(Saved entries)
----

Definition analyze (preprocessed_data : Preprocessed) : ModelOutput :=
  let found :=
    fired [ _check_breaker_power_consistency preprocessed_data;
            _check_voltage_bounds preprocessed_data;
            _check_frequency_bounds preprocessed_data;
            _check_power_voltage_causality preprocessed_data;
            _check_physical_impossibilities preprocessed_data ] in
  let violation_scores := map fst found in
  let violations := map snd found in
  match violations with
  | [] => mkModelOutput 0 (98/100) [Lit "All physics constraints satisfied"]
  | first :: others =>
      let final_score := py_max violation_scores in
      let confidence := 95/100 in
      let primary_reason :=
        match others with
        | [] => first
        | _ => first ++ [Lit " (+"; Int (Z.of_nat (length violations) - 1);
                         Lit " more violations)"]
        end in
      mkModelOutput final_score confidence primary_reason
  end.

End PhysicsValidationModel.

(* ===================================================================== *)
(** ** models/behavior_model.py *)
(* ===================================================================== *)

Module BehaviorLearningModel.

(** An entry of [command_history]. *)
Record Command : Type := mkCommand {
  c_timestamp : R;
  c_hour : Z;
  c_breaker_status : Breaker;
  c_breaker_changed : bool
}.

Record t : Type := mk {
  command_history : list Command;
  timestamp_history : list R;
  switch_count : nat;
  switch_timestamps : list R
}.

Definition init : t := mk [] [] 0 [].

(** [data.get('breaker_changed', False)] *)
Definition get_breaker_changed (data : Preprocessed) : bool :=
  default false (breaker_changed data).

----

*EXERCISE AIM*. Repeat verbatim the opening run of entries, ending with the line that contains "violations) - 1);".

*WRITTEN SOLUTION*.
Definition analyze (preprocessed_data : Preprocessed) : ModelOutput :=
  let found :=
    fired [ _check_breaker_power_consistency preprocessed_data;
            _check_voltage_bounds preprocessed_data;
            _check_frequency_bounds preprocessed_data;
            _check_power_voltage_causality preprocessed_data;
            _check_physical_impossibilities preprocessed_data ] in
  let violation_scores := map fst found in
  let violations := map snd found in
  match violations with
  | [] => mkModelOutput 0 (98/100) [Lit "All physics constraints satisfied"]
  | first :: others =>
      let final_score := py_max violation_scores in
      let confidence := 95/100 in
      let primary_reason :=
        match others with
        | [] => first
        | _ => first ++ [Lit " (+"; Int (Z.of_nat (length violations) - 1);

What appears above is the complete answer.